Work required:
Please retype the material beneath this task exactly, starting with its first line and finishing with the line containing "media, (mediaType, media)".

Material to process:
*** Block opens ***

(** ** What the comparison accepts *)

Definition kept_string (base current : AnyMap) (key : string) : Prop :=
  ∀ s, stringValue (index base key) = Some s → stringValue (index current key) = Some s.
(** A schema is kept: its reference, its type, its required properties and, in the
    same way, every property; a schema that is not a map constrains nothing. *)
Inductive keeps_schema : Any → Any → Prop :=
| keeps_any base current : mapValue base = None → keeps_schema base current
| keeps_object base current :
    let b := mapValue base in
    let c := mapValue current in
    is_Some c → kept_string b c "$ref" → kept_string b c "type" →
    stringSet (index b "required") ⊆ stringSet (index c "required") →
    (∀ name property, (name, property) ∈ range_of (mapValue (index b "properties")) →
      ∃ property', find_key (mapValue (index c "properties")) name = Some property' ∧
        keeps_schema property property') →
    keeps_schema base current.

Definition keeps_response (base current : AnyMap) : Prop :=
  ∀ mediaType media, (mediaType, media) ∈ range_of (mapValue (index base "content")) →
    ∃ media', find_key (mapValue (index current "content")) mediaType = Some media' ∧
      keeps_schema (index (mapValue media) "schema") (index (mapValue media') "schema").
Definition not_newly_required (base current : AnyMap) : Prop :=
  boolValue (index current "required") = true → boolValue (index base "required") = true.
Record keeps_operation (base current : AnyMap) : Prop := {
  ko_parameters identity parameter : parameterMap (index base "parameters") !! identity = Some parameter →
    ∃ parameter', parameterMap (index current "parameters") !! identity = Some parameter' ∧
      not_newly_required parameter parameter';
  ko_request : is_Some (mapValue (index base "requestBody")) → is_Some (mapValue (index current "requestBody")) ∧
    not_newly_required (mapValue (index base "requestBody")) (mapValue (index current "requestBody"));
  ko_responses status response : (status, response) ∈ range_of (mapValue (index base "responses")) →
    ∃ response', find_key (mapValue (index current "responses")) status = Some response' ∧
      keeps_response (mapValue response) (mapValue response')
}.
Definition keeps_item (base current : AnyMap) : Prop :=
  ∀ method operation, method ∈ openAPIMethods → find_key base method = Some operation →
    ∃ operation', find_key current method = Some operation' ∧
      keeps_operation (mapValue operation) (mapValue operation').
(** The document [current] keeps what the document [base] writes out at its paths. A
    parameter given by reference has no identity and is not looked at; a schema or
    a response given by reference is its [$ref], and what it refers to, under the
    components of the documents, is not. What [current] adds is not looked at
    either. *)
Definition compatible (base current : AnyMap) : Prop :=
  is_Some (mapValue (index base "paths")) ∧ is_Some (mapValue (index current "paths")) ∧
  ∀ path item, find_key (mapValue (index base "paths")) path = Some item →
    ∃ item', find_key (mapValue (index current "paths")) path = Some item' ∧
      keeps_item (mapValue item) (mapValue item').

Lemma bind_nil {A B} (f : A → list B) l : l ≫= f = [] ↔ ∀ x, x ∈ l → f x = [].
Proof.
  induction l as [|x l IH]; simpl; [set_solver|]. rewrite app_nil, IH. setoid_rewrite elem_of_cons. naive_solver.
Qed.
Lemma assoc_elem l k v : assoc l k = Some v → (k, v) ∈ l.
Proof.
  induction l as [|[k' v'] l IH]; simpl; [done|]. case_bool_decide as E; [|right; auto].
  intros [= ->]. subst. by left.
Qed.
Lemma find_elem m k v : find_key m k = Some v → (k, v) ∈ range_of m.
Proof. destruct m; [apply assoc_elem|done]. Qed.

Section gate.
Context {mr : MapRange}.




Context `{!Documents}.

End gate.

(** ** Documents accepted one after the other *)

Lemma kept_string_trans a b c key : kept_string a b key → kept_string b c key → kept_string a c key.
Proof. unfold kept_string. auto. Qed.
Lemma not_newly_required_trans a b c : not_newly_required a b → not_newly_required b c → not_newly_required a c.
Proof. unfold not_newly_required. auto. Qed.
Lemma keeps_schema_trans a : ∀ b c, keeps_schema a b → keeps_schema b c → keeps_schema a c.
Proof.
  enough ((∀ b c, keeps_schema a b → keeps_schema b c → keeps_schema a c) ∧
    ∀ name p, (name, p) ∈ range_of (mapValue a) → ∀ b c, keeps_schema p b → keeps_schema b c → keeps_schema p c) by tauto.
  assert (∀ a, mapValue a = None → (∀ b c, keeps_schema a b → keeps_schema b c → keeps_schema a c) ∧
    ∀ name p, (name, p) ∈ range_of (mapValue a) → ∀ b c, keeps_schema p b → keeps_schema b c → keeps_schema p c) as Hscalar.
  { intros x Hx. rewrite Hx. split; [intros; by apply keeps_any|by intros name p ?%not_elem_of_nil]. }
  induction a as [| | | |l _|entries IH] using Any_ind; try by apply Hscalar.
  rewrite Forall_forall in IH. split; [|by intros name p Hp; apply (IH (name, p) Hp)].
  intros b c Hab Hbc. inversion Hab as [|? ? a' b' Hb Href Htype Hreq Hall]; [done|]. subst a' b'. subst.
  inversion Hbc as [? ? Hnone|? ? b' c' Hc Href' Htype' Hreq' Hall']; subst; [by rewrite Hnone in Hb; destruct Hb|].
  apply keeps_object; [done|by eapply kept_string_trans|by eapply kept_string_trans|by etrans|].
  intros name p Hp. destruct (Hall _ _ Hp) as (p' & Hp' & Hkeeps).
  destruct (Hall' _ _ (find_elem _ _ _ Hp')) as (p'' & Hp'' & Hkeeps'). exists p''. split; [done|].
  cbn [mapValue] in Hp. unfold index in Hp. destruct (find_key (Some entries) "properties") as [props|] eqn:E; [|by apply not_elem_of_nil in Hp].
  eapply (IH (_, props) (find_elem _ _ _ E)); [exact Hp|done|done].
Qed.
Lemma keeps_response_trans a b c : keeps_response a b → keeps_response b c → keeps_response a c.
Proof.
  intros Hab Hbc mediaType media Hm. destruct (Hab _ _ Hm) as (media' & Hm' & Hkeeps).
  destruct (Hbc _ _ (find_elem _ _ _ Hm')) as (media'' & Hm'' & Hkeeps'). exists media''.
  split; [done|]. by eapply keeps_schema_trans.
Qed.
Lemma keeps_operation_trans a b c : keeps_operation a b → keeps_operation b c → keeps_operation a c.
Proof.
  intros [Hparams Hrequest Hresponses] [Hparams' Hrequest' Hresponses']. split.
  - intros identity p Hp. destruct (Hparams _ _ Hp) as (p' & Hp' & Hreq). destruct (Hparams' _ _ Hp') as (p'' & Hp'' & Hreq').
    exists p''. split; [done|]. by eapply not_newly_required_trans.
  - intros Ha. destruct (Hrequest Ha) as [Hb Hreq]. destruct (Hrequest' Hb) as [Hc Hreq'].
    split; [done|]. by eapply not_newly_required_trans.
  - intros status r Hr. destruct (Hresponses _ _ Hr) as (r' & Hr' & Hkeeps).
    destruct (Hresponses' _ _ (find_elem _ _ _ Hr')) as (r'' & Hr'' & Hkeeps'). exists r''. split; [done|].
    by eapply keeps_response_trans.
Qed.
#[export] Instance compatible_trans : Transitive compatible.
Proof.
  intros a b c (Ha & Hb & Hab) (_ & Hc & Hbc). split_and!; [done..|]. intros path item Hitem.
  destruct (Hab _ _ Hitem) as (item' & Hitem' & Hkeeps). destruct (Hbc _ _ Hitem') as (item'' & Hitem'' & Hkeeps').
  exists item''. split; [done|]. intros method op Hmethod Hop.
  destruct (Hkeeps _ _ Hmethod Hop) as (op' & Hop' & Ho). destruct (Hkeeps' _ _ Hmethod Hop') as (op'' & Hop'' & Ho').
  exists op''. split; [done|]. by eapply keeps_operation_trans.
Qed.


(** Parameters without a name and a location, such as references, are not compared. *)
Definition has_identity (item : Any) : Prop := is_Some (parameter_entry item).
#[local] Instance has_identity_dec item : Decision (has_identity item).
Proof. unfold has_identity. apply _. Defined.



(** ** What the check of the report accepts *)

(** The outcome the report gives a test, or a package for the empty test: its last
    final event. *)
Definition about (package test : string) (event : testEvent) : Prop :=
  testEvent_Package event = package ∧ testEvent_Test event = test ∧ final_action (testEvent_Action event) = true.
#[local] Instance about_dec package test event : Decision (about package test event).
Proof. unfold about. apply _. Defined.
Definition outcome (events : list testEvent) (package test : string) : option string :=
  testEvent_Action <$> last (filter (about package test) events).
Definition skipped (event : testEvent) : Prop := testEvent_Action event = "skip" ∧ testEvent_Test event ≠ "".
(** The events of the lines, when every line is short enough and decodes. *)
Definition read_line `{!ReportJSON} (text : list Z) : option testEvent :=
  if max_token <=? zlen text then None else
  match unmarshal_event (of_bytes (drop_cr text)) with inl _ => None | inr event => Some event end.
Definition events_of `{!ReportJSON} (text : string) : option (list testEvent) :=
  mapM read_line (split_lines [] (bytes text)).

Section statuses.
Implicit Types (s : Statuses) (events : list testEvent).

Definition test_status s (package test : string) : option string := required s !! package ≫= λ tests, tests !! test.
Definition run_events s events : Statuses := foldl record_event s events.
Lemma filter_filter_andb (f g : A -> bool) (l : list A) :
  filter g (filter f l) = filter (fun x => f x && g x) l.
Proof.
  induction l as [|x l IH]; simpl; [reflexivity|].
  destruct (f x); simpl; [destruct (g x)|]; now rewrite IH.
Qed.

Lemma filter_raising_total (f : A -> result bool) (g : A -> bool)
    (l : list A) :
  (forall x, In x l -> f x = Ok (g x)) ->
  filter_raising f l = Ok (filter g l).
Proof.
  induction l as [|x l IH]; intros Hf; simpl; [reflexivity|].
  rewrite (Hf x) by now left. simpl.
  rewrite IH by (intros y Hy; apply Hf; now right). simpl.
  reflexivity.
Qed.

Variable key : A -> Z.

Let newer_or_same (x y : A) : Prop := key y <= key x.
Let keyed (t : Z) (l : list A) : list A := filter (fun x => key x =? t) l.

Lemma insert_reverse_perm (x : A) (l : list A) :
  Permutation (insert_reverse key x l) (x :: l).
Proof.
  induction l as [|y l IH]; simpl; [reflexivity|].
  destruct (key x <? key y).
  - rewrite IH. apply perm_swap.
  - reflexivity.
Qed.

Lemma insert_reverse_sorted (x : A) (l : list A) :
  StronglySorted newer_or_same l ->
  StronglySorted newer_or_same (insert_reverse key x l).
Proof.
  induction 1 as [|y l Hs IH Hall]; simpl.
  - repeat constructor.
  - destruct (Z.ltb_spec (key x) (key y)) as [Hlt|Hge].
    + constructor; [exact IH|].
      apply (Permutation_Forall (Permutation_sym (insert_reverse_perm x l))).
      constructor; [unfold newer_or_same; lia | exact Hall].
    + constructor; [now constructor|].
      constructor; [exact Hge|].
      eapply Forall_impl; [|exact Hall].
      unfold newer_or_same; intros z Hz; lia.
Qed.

*** Block closes ***

Answer for the task:
(** ** What the comparison accepts *)

Definition kept_string (base current : AnyMap) (key : string) : Prop :=
  ∀ s, stringValue (index base key) = Some s → stringValue (index current key) = Some s.
(** A schema is kept: its reference, its type, its required properties and, in the
    same way, every property; a schema that is not a map constrains nothing. *)
Inductive keeps_schema : Any → Any → Prop :=
| keeps_any base current : mapValue base = None → keeps_schema base current
| keeps_object base current :
    let b := mapValue base in
    let c := mapValue current in
    is_Some c → kept_string b c "$ref" → kept_string b c "type" →
    stringSet (index b "required") ⊆ stringSet (index c "required") →
    (∀ name property, (name, property) ∈ range_of (mapValue (index b "properties")) →
      ∃ property', find_key (mapValue (index c "properties")) name = Some property' ∧
        keeps_schema property property') →
    keeps_schema base current.

Definition keeps_response (base current : AnyMap) : Prop :=
  ∀ mediaType media, (mediaType, media) ∈ range_of (mapValue (index base "content")) →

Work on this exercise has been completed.